Abstract
Abstract: :
Purpose: Although various investigators have reported elevated intraocular pressure and glaucomatous changes in DBA/2J mice, they have not explored whether conventional glaucoma therapy could retard the ganglion cell loss in these animals, nor have they attempted to quantify ganglion cell survival in this mouse strain. Accordingly, we sought to determine whether several agents either approved or undergoing trials in human glaucoma - are effective at preventing ganglion cell loss in the DBA/2J mouse. Methods: Adult DBA/2J mice were either treated with commercial eye-drops containing timolol , pilocarpine, brimonidine, or dorzolamide, or received intraperitoneal injections of the NMDA-receptor antagonist memantine. Surviving retinal ganglion cells (RGC) of treated and control mice were retrogradely labeled with fluorogold and counted on retinal whole mounts.
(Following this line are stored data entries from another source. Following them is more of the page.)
(** ** Dismissal *)

Lemma remove_sub s x l : forall l', remove s x l = Some l' -> l' `sublist_of` l.
Proof.
  induction l as [|r l IH]; simpl; [done|]. destruct (same s x r).
  - intros l' [= <-]. by constructor.
  - intros l' (l2 & H & ->)%fmap_Some. constructor. auto.
Qed.

Lemma pop_snap s u d : snap_ok s d -> snap_ok s (Dict.pop u d).
Proof.
  intros [Hwf Hd]. split; [by apply Dict.wf_pop|]. apply Forall_forall. intros kr Hin.
  rewrite Forall_forall in Hd. apply Hd. eapply elem_of_sublist; [exact Hin|apply Dict.pop_sublist].
Qed.

Lemma delete_on_dismiss_core r s : core (delete_on_dismiss r s) = core s /\ pc (delete_on_dismiss r s) = pc s.
Proof. unfold delete_on_dismiss. by destruct (remove s r (alerts s)). Qed.

Lemma delete_on_dismiss_inv r s : inv s -> inv (delete_on_dismiss r s).
Proof.
  intros Hi. destruct (delete_on_dismiss_core r s) as [Ec Ep].
  eapply inv_quiet; [exact Hi| | |done| |].
  - eapply core_ok_eq; [symmetry; exact Ec|apply Hi].
  - by apply quiet_eq.
  - apply (listed_eq s); [by injection Ec|].
    unfold delete_on_dismiss. destruct (remove s r (alerts s)) as [l|] eqn:E; simpl; [|apply Hi].
    eapply listed_sub; [apply Hi|by eapply remove_sub].
  - apply (pols_ok_grows (map_policies (delete_alert (uuid (obj s r))) s)).
    + by apply grows_eq.
    + unfold delete_on_dismiss. by destruct (remove s r (alerts s)).
    + unfold pols_ok. simpl. apply Forall_fmap. eapply Forall_impl; [apply (i_pols _ Hi)|].
      intros np Hnp. simpl. by apply pop_snap.
Qed.

(** Setting the flag of an alert. *)
Lemma set_dismissed_inv b r s : inv s -> r ∈ alerts s -> inv (put r (set_dismissed b (obj s r)) s).
Proof.
  intros Hi Hr. destruct (put_ok _ r (set_dismissed b (obj s r)) s (i_core _ Hi)) as [Hc Hg].
  - done.
  - intros u Hu. simpl in Hu.
    assert (ident s u (identity (obj s r))) as Hid by (left; by exists r).
    split_and!; [|by apply (k_bound _ _ (i_core _ Hi) u _ Hid)| |].
    + destruct (k_complete _ _ (i_core _ Hi) r) as []; [by eexists|]. constructor; simpl; eauto.
    + destruct (decide (r < next_ref s)) as [|Hn]; [done|].
      pose proof (k_fresh _ _ (i_core _ Hi) r) as Hf. rewrite Hf in Hu by lia. done.
    + intros i Hi'. by apply (k_fun _ _ (i_core _ Hi) u).
  - eapply inv_quiet; [done|done| |done| |].
    + split; [done|]. intros r' _ Hu. rewrite obj_put. case_decide as E; [subst r'|done].
      destruct (i_alerts _ Hi) as [_ Hl]. rewrite Forall_forall in Hl. destruct (Hl r Hr). congruence.
    + apply (listed_grows s); [done|apply Hi].
    + apply (pols_ok_grows s); [done|done|apply Hi].
Qed.

Lemma emit_inv ev s : inv s -> inv (emit ev s).
Proof. intros Hi. by apply (alert_inv_frame s). Qed.

Lemma changed_event_inv e r s : inv s -> inv (send_alert_changed_event e r s).
Proof.
  intros Hi. unfold send_alert_changed_event. destruct (should_show_alert _ _); [|done].
  destruct (serialize _ _); [by apply emit_inv|done].
Qed.

Lemma alert_by_uuid_Some u s r : alert_by_uuid u s = Some r -> r ∈ alerts s /\ uuid (obj s r) = Some u.
Proof.
  intros [Hin E]%List.find_some. rewrite bool_decide_eq_true in E. by rewrite list_elem_of_In.
Qed.

Lemma dismiss_inv e u s : inv s -> inv (dismiss e u s).
Proof.
  intros Hi. unfold dismiss. destruct (alert_by_uuid u s) as [r|] eqn:E; [|done].
  apply alert_by_uuid_Some in E as [Hr _]. destruct (is_dismissable _).
  - by apply (alert_inv_frame s).
  - destruct (_ && _); [by apply delete_on_dismiss_inv|by apply changed_event_inv, set_dismissed_inv].
Qed.
(** The loop: [past] was looked at, [kept] is what was kept of it. *)
Lemma cancel_unpaired s new0 todo : forall past kept new,
  distinct s (kept ++ todo) -> distinct s new -> unpaired s past new0 kept new ->
  exists g n, cancel s todo (kept ++ todo) new = Some (g, n) /\ unpaired s (past ++ todo) new0 g n.
Proof.
  induction todo as [|x todo IH]; intros past kept new Hg Hn Hu; cbn [cancel].
  { exists kept, new. by rewrite !app_nil_r. }
  assert (forall l, List.find (comes_back s x) l = List.find (fun r => bool_decide (kind s r = kind s x)) l) as ->.
  { intros l. induction l as [|r l IHl]; simpl; [done|]. by rewrite comes_back_kind, IHl. }
  pose proof (find_kind_split s (kind s x) new) as Hf. destruct Hu as [U1 U2 U3 U4].
  replace (past ++ x :: todo) with ((past ++ [x]) ++ todo) by (by rewrite <-app_assoc).
  destruct (List.find _ new) as [y|].
  - destruct Hf as (n1 & n2 & -> & Hy & H1). rewrite (remove_middle s x kept todo Hg), (remove_middle s y n1 n2 Hn).
    assert (of_kind s (kind s x) (n1 ++ y :: n2) = y :: of_kind s (kind s x) n2) as Ey.
    { rewrite of_kind_app, H1. unfold of_kind. simpl. by rewrite bool_decide_true. }
    pose proof (f_equal length (U4 (kind s x))) as L. rewrite Ey, length_drop in L. cbn [length] in L.
    assert (kept ++ todo `sublist_of` kept ++ x :: todo) as Sg by (apply sublist_app; [done|by constructor]).
    assert (n1 ++ n2 `sublist_of` n1 ++ y :: n2) as Sn by (apply sublist_app; [done|by constructor]).
    destruct (IH (past ++ [x]) kept (n1 ++ n2)) as (g & n & Ec & Hu'); [by eapply distinct_sub|by eapply distinct_sub| |by exists g, n].
    split; [by apply sublist_inserts_r|by etrans| |]; intros c; rewrite (of_kind_app s c past [x]), of_kind_one; case_decide as Ek; rewrite ?app_nil_r; [|done| |].
    + subst c. rewrite U3. rewrite !drop_ge; [done|rewrite length_app; simpl; lia|lia].
    + subst c. rewrite of_kind_app, H1. cbn [app]. rewrite length_app. cbn [length].
      rewrite <-drop_drop, <-U4, Ey. done.
    + rewrite <-U4, !of_kind_app. f_equal. unfold of_kind at 2. simpl. rewrite bool_decide_false by congruence. done.
  - destruct (IH (past ++ [x]) (kept ++ [x]) new) as (g & n & Ec & Hu'); [by rewrite <-app_assoc|done| |exists g, n; by rewrite <-app_assoc in Ec].
    pose proof (f_equal length (U4 (kind s x))) as L. rewrite Hf, length_drop in L. cbn [length] in L.
    split; [by apply sublist_app|done| |]; intros c; rewrite ?(of_kind_app s c kept [x]), (of_kind_app s c past [x]), of_kind_one; case_decide as Ek; rewrite ?app_nil_r; [|done| |done].
    + subst c. rewrite U3. by rewrite drop_app_le by lia.
    + subst c. rewrite Hf. symmetry. apply drop_ge. rewrite length_app. lia.
Qed.

Lemma cancel_all s gone new : distinct s gone -> distinct s new -> exists g n, cancel s gone gone new = Some (g, n) /\ unpaired s gone new g n.
Proof.
  intros Hg Hn. apply (cancel_unpaired s new gone [] [] new Hg Hn). split; try done. intros c. simpl. by rewrite drop_nil.
Qed.

(** C29: What [send_alerts] hands to an alert service for a policy.  Of the gone and
    the new alerts of the policy, those of a class with this policy and at or above the
    level of the service are taken, and for every class and key the gone and the new
    ones are paired in their order and dropped: they went away and came back.  When
    nothing is left nothing is sent; otherwise exactly the rest is sent, less the
    dismissed alerts, with all the current alerts of the level that are not dismissed
    and whose policy is not NEVER, unless there are no alerts at all to send.  The
    preparation never raises, when the type of the service is known. *)
Theorem notifications_exact rows0 n0 ls s at_us pt cls policy gone new svc svcs todo :
  registry_ok class_by_name -> table_ok rows0 n0 -> history (st0 rows0 n0) ls s ->
  pc s = Some (SServices at_us pt cls policy gone new (svc :: svcs) todo) -> svc_type svc ∈ service_types ->
  let want r := wanted_by pt cls (svc_level svc) policy (obj s r) in
  let undismissed := List.filter (not_dismissed s) in
  let current := undismissed (List.filter (fun r => wanted pt cls (svc_level svc) (obj s r)
                   && negb (String.eqb (get_alert_policy (obj s r) cls) "NEVER")) (alerts s)) in
  exists g n, unpaired s (List.filter want gone) (List.filter want new) g n /\
    prepare service_types s pt cls policy gone new svc =
      if bool_decide (g ++ n = []) || bool_decide (current ++ undismissed g ++ undismissed n = []) then Skip
      else Send current (undismissed g) (undismissed n).
Proof.
  intros Hreg Ht Hh Epc Hty want undismissed current.
  pose proof (history_inv _ _ _ _ _ _ Hreg _ _ _ (st0_inv _ rows0 n0 Ht) Hh) as Hi.
  pose proof (i_pc _ _ Hi) as Hpc. unfold pc_ok in Hpc. rewrite Epc in Hpc. destruct Hpc as [Hg Hn].
  assert (distinct s (List.filter want gone) /\ distinct s (List.filter want new)) as [Hg0 Hn0]
    by (split; (eapply distinct_sub; [apply filter_sublist|done])).
  destruct (cancel_all s _ _ Hg0 Hn0) as (g & n & Ec & Hu). exists g, n. split; [done|]. unfold prepare. fold want. rewrite Ec.
  rewrite bool_decide_true by done. fold undismissed. fold current. clearbody current. generalize (undismissed g), (undismissed n). intros ug un.
  destruct g, n; [done|..]; by destruct current, ug, un.
Qed.
End notify.
(** The end of the policy: the copy becomes the snapshot, which is the list. *)
Lemma policy_end_mirrors e ms b s s' m :
  inv s -> calm (LPolicyEnd e ms b) s -> mirrors s m -> send_policy_end e ms b s = Some s' ->
  exists k, log s' = log s ++ k /\ mirrors s' (mirror m k) /\ alerts s' = alerts s
    /\ (at_imm s = true -> forall u, u ∈ mirror m k <-> in_list e0 s' (alerts s') u).
Proof.
  intros Hi [Ept Ecl] Hm. unfold send_policy_end. destruct (pc s) as [[| | | | | |at_us pt cls pol gone new [|svc svcs] todo]|] eqn:Ep; try done.
  pose proof (i_pc _ _ Hi) as Hpc. unfold pc_ok in Hpc. rewrite Ep in Hpc. destruct Hpc as [_ Hn].
  destruct (String.eqb pol "IMMEDIATELY") eqn:Epol.
  2: { assert (at_imm s = false) as Hat by (unfold at_imm; by rewrite Ep). intros [= <-]. exists []. rewrite app_nil_r.
       split_and!; [done| |done|by rewrite Hat]. destruct s. by apply (logged_mirrors (mkSt _ _ _ _ _ _ _ _ _ _ _ _ _ _ log _ _)). }
  assert (at_imm s = true) as Hat by (unfold at_imm; by rewrite Ep).
  destruct (emit_gone_mirror e0 e gone s m Ept Ecl) as (kg & Lg & Hg & Mg).
  assert (logs_only s (foldl (emit_gone e) s gone)) as [kk Esg] by apply emit_gone_logs.
  set (sg := foldl (emit_gone e) s gone) in *.
  assert (Forall (fun r => AlertInv.complete class_by_name (obj sg r)) new) as Hco.
  { rewrite Esg. eapply Forall_impl; [apply (proj2 Hn)|]. apply (k_complete _ _ (i_core _ _ Hi)). }
  destruct (emit_new_mirror class_by_name e0 e new sg (mirror m kg) Ept Ecl Hco) as (kn & sn & En & Ln & [kk' Esn] & Mn).
  rewrite En.
  pose proof (send_mails_no_event ms new sn) as Hms. destruct (send_mails ms new sn) as [sm ok]. simpl in Hms. intros E.
  assert (exists sf p, s' = set_pc p sf /\ no_event sn sf /\ forall x, at_imm (set_pc p x) = false) as (sf & p & -> & (ko & Esf & Ho) & Hp).
  { destruct ok; injection E as <-; eexists _, _; (split_and!; [reflexivity| |done]); [|done].
    etrans; [exact Hms|apply open_ticket_no_event]. }
  clear E Hms En. destruct Hm as (q & Hq & H). rewrite Hat in H. destruct H as [H1 H2].
  assert (heap sf = heap s /\ alerts sf = alerts s /\ policies sf = policies s) as (Eh & Ea & Epo).
  { rewrite Esf. simpl. rewrite Esn. simpl. by rewrite Esg. }
  assert (forall u, in_list e0 s gone u <-> in_list e0 s (pending s).1 u) as Hpg by (unfold pending; by rewrite Ep).
  assert (forall u, in_list e0 s new u <-> in_list e0 s (pending s).2 u) as Hpn by (unfold pending; by rewrite Ep).
  assert (forall u, u ∈ mirror m (kg ++ kn ++ ko) <-> in_list e0 s (alerts s) u) as HM.
  { intros u. rewrite !mirror_app, Ho, Mn, Mg, <-H1, Hpg.
    assert (in_list e0 sg new u <-> in_list e0 s new u) as -> by (unfold in_list, shown, obj; by rewrite Hg). by rewrite Hpn. }
  exists (kg ++ kn ++ ko). split_and!.
  - simpl. rewrite Esf. simpl. by rewrite Ln, Lg, !app_assoc.
  - exists q. simpl. rewrite Epo. split; [done|]. rewrite Hp. intros k. rewrite HM, <-H2. unfold in_snap, shown, obj. simpl. by rewrite Eh.
  - done.
  - intros _ u. rewrite HM. simpl. unfold in_list, shown, obj. simpl. by rewrite Eh, Ea.
Qed.

Lemma exec_mirrors l s s' m :
  inv s -> admissible l s -> calm l s -> mirrors s m -> exec l s = Some s' ->
  exists k, log s' = log s ++ k /\ mirrors s' (mirror m k).
Proof.
  intros Hi Hadm Hcalm Hm E. pose proof E as E0. destruct (exec_ok _ _ _ _ _ _ l s s' Hreg Hi Hadm E) as (Hi' & Hg & _).
  destruct (exec_frame _ _ _ _ _ _ l s s' E) as (_ & _ & Hlog & Hpol).
  destruct (writes_log l) eqn:Hwl, (writes_policies l) eqn:Hwp.
  4: { exists []. rewrite app_nil_r. split; [auto|]. apply (mirrors_grows class_by_name e0 s); [done|apply Hi'|done|auto| |done].
       by apply (exec_at_imm l). }
  - destruct l; try done; simpl in E.
    + injection E as <-. unfold dismiss. destruct (alert_by_uuid u s) as [r|] eqn:Er; [|exists []; by rewrite app_nil_r].
      pose proof (alert_by_uuid_Some _ _ _ Er) as [Hr _]. destruct (is_dismissable _) eqn:Edis; [exists []; by rewrite app_nil_r|].
      destruct (_ && _) eqn:Eos; [|by apply flag_mirrors].
      destruct (at_imm s) eqn:Hat; [simpl in Hcalm; by rewrite (Hcalm Hat r Er Edis) in Eos|].
      destruct (delete_mirrors class_by_name e0 r s m Hi Hat Hr Hm). by exists [EvRemoved (uuid (obj s r))].
    + unfold dismiss_finish in E. destruct (dismissals s !! i) as [[a rel]|] eqn:Ed; [|done]. injection E as <-.
      destruct Hcalm as [Hat Hrel]. set (s0 := set_dismissals (delete i (dismissals s)) s).
      apply (dismiss_finish_mirrors left_alerts rel s0 m); [by apply (alert_inv_frame class_by_name s)|done| |done].
      intros r Hr Eis. left. by apply (Hrel a rel r).
  - destruct l; try done; simpl in E.
    + unfold source_next in E. destruct (pc s) as [[|v pt fi [|src todo]| | | | |]|] eqn:Ep; try done.
      assert (at_imm s = false) as Hat by (unfold at_imm; by rewrite Ep).
      destruct (exec_log _ _ _ _ _ _ (LSource e) s s' "" E0) as (k & Hk & _).
      assert (at_imm s' = false /\ forall m, mirror m k = m) as [Hat' Hmk].
      { destruct (due _ _ _ _ _ _); [destruct (handle_locked_alert_source _ _ _) as [[this other]|]|]; injection E as <-; (split; [done|]).
        - pose proof (merge_rest e fi (src_name src) this other (set_alert_source_last_run (Dict.set (src_name src) (now e) (alert_source_last_run s)) s)) as [= X1 X2 X3 X4 X5 X6].
          simpl in Hk. rewrite X4 in Hk. simpl in Hk. assert (k = []) as -> by (by apply (app_inv_head (log s)); rewrite app_nil_r). done.
        - simpl in Hk. apply app_inv_head in Hk as <-. done.
        - simpl in Hk. assert (k = []) as -> by (by apply (app_inv_head (log s)); rewrite app_nil_r). done. }
      exists k. split; [done|]. rewrite Hmk. apply (mirrors_grows class_by_name e0 s); [done|apply Hi'|done|auto|by left|done].
    + unfold send_service in E. destruct (pc s) as [[| | | | | |at_us pt cls pol gone new [|svc svcs] todo]|] eqn:Ep; try done.
      injection E as <-. assert (exists k, mirror m k = m /\ log s ++ k = log
        (match prepare service_types s pt cls pol gone new svc with
         | SendError => set_pc None s
         | Skip => set_pc (Some (SServices at_us pt cls pol gone new svcs todo)) s
         | Send a g n => set_pc (Some (SServices at_us pt cls pol gone new svcs todo))
                  (emit (EvSent (svc_name svc) pol (map (obj s) a) (map (obj s) g) (map (obj s) n)) s) end)) as (k & Hmk & Hk).
      { destruct (prepare _ _ _ _ _ _ _ _); [exists []|eexists [EvSent _ _ _ _ _]|exists []];
          (split; [done|]); [by rewrite app_nil_r|reflexivity|by rewrite app_nil_r]. }
      exists k. split; [done|]. rewrite Hmk.
      apply (mirrors_grows class_by_name e0 s); [done|apply Hi'|done|auto| |done].
      destruct (at_imm s) eqn:Hat.
      * right. pose proof (Hcalm Hat at_us pt cls pol gone new svc svcs todo Ep) as Hty.
        assert (prepare service_types s pt cls pol gone new svc ≠ SendError) as Hne.
        { apply prepare_total; [done| |done]. pose proof (i_pc _ _ Hi) as Hpc. unfold pc_ok in Hpc. by rewrite Ep in Hpc. }
        unfold at_imm, pending in *. rewrite Ep in Hat. rewrite Ep. destruct (prepare _ _ _ _ _ _ _ _); done.
      * left. split; [done|]. unfold at_imm in *. rewrite Ep in Hat. by destruct (prepare _ _ _ _ _ _ _ _).
    + destruct (policy_end_mirrors e mail_send support_enabled s s' m Hi Hcalm Hm E) as (k & H1 & H2 & _). eauto.
    + injection E as <-. unfold restore. destruct (alert_by_uuid u s) as [r|] eqn:Er; [|exists []; by rewrite app_nil_r].
      apply alert_by_uuid_Some in Er as [Hr _]. by apply flag_mirrors.
  - destruct l; try done; simpl in E.
    exists []. rewrite app_nil_r. split; [auto|].
    unfold send_policy in E. destruct (pc s) as [[| | | | |at_us pt cls [|n todo]|]|] eqn:Ep; try done.
    { injection E as <-. apply (mirrors_grows class_by_name e0 s); [done|apply Hi'|done|done| |done]. left. unfold at_imm. by rewrite Ep. }
    destruct (Dict.get n (policies s)) as [p|] eqn:En; [|done].
    destruct (receive_alerts (heap s) at_us (alerts s) p) as [[p' gone] new] eqn:Er. injection E as <-.
    destruct Hm as (q & Hq & H). cbv zeta in H. assert (at_imm s = false) as Hat by (unfold at_imm; by rewrite Ep). rewrite Hat in H.
    destruct (decide (n = IMM)) as [->|Hne].
    + rewrite Hq in En. injection En as ->. exists p'. simpl. rewrite Dict.get_set_eq. split; [done|].
      pose proof (listed_distinct _ _ _ (i_core _ _ Hi) (i_alerts _ _ Hi)) as Hd.
      pose proof (Hcalm at_us pt cls todo p Ep Hq) as Hkey.
      assert (snap_ok s (last_key_value_alerts p)) as Hsn.
      { pose proof (i_pols _ _ Hi) as Hpo. unfold pols_ok in Hpo. rewrite Forall_forall in Hpo.
        apply (Hpo (IMM, p)). by apply Dict.get_Some_elem. }
      split; intros k.
      * rewrite <-(receive_mirror class_by_name e0 s at_us (alerts s) p p' gone new k (i_core _ _ Hi) Hd Hsn Hkey Er). rewrite H. done.
      * unfold receive_alerts in Er. rewrite decide_False in Er by done. injection Er as <- _ _. simpl.
        apply (by_uuid_in_list e0 s (alerts s) k Hd).
    + exists q. simpl. rewrite Dict.get_set_ne by done. split; [done|]. unfold at_imm. simpl.
      destruct (String.eqb_spec n IMM); [done|]. exact H.
Qed.

(** The steps after the client has read the list. *)
Inductive calm_run (s0 : st) : st -> Prop :=
| calm_nil : calm_run s0 s0
| calm_snoc (s : st) (l : label) (s' : st) :
    calm_run s0 s -> admissible l s -> calm l s -> exec l s = Some s' -> calm_run s0 s'.

Lemma initialize_mirrors e load s m :
  inv s -> sending s = false ->
  let s' := initialize alert_sources class_by_name e load s in
  (forall k, k ∈ m <-> in_list e0 s' (alerts s') k) -> mirrors s' m.
Proof.
  intros Hi Hsend s' Hm. pose proof (initialize_inv alert_sources class_by_name e load s Hreg Hi) as Hi'. fold s' in Hi'.
  assert (exec (LInitialize e load) s = Some s') as E by (simpl; by rewrite Hsend).
  pose proof (exec_pc _ _ _ _ _ _ (LInitialize e load) s s' E eq_refl) as Ep.
  assert (at_imm s' = false) as Hat.
  { unfold at_imm. rewrite Ep. unfold sending in Hsend. by destruct (pc s) as [[]|]. }
  assert (exists p, Dict.get IMM (policies s') = Some p /\ last_key_value_alerts p = by_uuid (heap s') (alerts s')) as (p & Hp & Hs).
  { unfold s', initialize. simpl. eexists. split; [reflexivity|done]. }
  exists p. split; [done|]. cbv zeta. rewrite Hat. intros k. rewrite Hm, Hs. symmetry. apply by_uuid_in_list.
  apply (listed_distinct _ _ _ (i_core _ _ Hi') (i_alerts _ _ Hi')).
Qed.
Lemma insert_group_row_ok g : keeps_ok (insert_group_row g).
Proof.
  intros d Hd. unfold insert_group_row. destruct (existsb _ (groups d)) eqn:E; [done|]. pose proof (existsb_false _ _ E) as Hn.
  destruct Hd. rewrite Forall_forall in k_group_seq0. constructor; simpl; try done.
  - apply NoDup_snoc; [done|]. intros y Hy. specialize (k_group_seq0 y Hy). simpl. lia.
  - apply Forall_app. split; [|apply Forall_singleton; simpl; lia]. apply Forall_forall. intros y Hy. specialize (k_group_seq0 y Hy). lia.
  - apply NoDup_snoc; [done|]. intros y Hy. specialize (Hn y Hy). simpl in *. by apply String.eqb_neq.
  - eapply Forall_impl; [exact k_primary0|]. intros u. apply elem_map_app.
  - eapply Forall_impl; [exact k_members0|]. intros m [H1 H2]. split; [by apply elem_map_app|done].
Qed.

Lemma insert_user_row_ok u : keeps_ok (insert_user_row u).
Proof.
  intros d Hd. unfold insert_user_row. destruct (existsb _ (users d) || _) eqn:E; [done|].
  apply orb_false_iff in E as [E G%negb_false_iff%has_group_elem]. pose proof (existsb_false _ _ E) as Hn.
  destruct Hd. rewrite Forall_forall in k_user_seq0. constructor; simpl; try done.
  - apply NoDup_snoc; [done|]. intros y Hy. specialize (k_user_seq0 y Hy). simpl. lia.
  - apply Forall_app. split; [|apply Forall_singleton; simpl; lia]. apply Forall_forall. intros y Hy. specialize (k_user_seq0 y Hy). lia.
  - apply NoDup_snoc; [done|]. intros y Hy. specialize (Hn y Hy). simpl in *. by apply String.eqb_neq.
  - apply Forall_app. split; [done|]. by apply Forall_singleton.
  - eapply Forall_impl; [exact k_members0|]. intros m [H1 H2]. split; [done|by apply elem_map_app].
  - eapply Forall_impl; [exact k_twofactor0|]. intros t. apply elem_map_app.
Qed.

(** Renaming one row to a name nobody else has. *)
Lemma NoDup_rename {A} (id : A -> Z) (nm : A -> string) (g : A -> A) pk r (l : list A) :
  NoDup (map id l) -> NoDup (map nm l) -> r ∈ l -> id r = pk -> (forall x, x ∈ l -> id x ≠ pk -> nm x ≠ nm (g r)) ->
  NoDup (map nm (map (fun x => if (id x =? pk)%Z then g x else x) l)).
Proof.
  intros Hid Hnm Hr Epk Hx. induction l as [|y l IH]; [by apply elem_of_nil in Hr|]. simpl in *.
  apply NoDup_cons in Hid as [Hy Hid]. apply NoDup_cons in Hnm as [Hyn Hnm].
  assert (forall z, z ∈ map nm (map (fun x => if (id x =? pk)%Z then g x else x) l) -> z ∈ map nm l \/ (z = nm (g r) /\ r ∈ l)) as Hin.
  { intros z. rewrite map_map. change (map ?f l) with (f <$> l). intros (x & -> & Hx')%list_elem_of_fmap. destruct (id x =? pk)%Z eqn:E.
    - apply Z.eqb_eq in E. right. apply elem_of_cons in Hr as [->|Hr].
      + exfalso. apply Hy. apply list_elem_of_fmap. exists x. by rewrite E, Epk.
      + assert (x = r) as ->; [|done]. eapply (key_inj id l); [done..|by rewrite E].
    - left. apply list_elem_of_fmap. by exists x. }
  apply NoDup_cons. split.
  - destruct (id y =? pk)%Z eqn:E; [apply Z.eqb_eq in E|apply Z.eqb_neq in E]; intros [Hz|[Hz Hrl]]%Hin.
    + assert (y = r) as ->.
      { apply elem_of_cons in Hr as [->|Hr]; [done|]. exfalso. apply Hy. change (map id l) with (id <$> l). apply list_elem_of_fmap. exists r. by rewrite E, Epk. }
      change (map nm l) with (nm <$> l) in Hz. apply list_elem_of_fmap in Hz as (x & Ex & Hxl).
      apply (Hx x); [by right| |done]. intros E'. apply Hy. change (map id l) with (id <$> l). apply list_elem_of_fmap. exists x. by rewrite E, E'.
    + apply Hy. change (map id l) with (id <$> l). apply list_elem_of_fmap. exists r. by rewrite E, Epk.
    + done.
    + by apply (Hx y); [left|..].
  - clear Hin. apply elem_of_cons in Hr as [->|Hr].
    + assert (map (fun x => if (id x =? pk)%Z then g x else x) l = l) as ->; [|done].
      rewrite <-(map_id l) at 2. apply map_ext_in. intros x Hxl%list_elem_of_In. destruct (id x =? pk)%Z eqn:E; [|done].
      apply Z.eqb_eq in E. exfalso. apply Hy. change (map id l) with (id <$> l). apply list_elem_of_fmap. exists x. by rewrite E, Epk.
    + apply IH; [done..|]. intros x Hxl. apply Hx. by right.
Qed.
Results: In treated mice, memantine and timolol significantly increased the number of surviving RGC. Animals injected with memantine had 2316 ± 627 cells/mm² and eyes treated with timolol had 2313 ± 767 cells/mm² surviving six months after treatment. In contrast, eyes of mice subjected to treatment with dorzolamide had 1894 ± 456 cells/mm², eyes treated with pilocarpine had 1670 ± 1071 RGC/mm² surviving at six months. Untreated DBA/2J mice had 1652 ± 1064 retinal ganglion cells/mm² at six months. Conclusions: It appears that the DBA/2J mouse may represent a promising candidate for further experimentation in glaucoma, inasmuch as the DBA/2J disease process develops spontaneously, and leads to ganglion cell loss in a time dependent fashion. Our studies demonstrate that this time-dependent loss of RGC can be inhibited by either conventional anti-glaucomatous therapy with b-Blockers or injections with an NMDA-receptor antagonist. Hopefully, future work will establish whether lowering the IOP in this model is associated with the preservation of ganglion cells.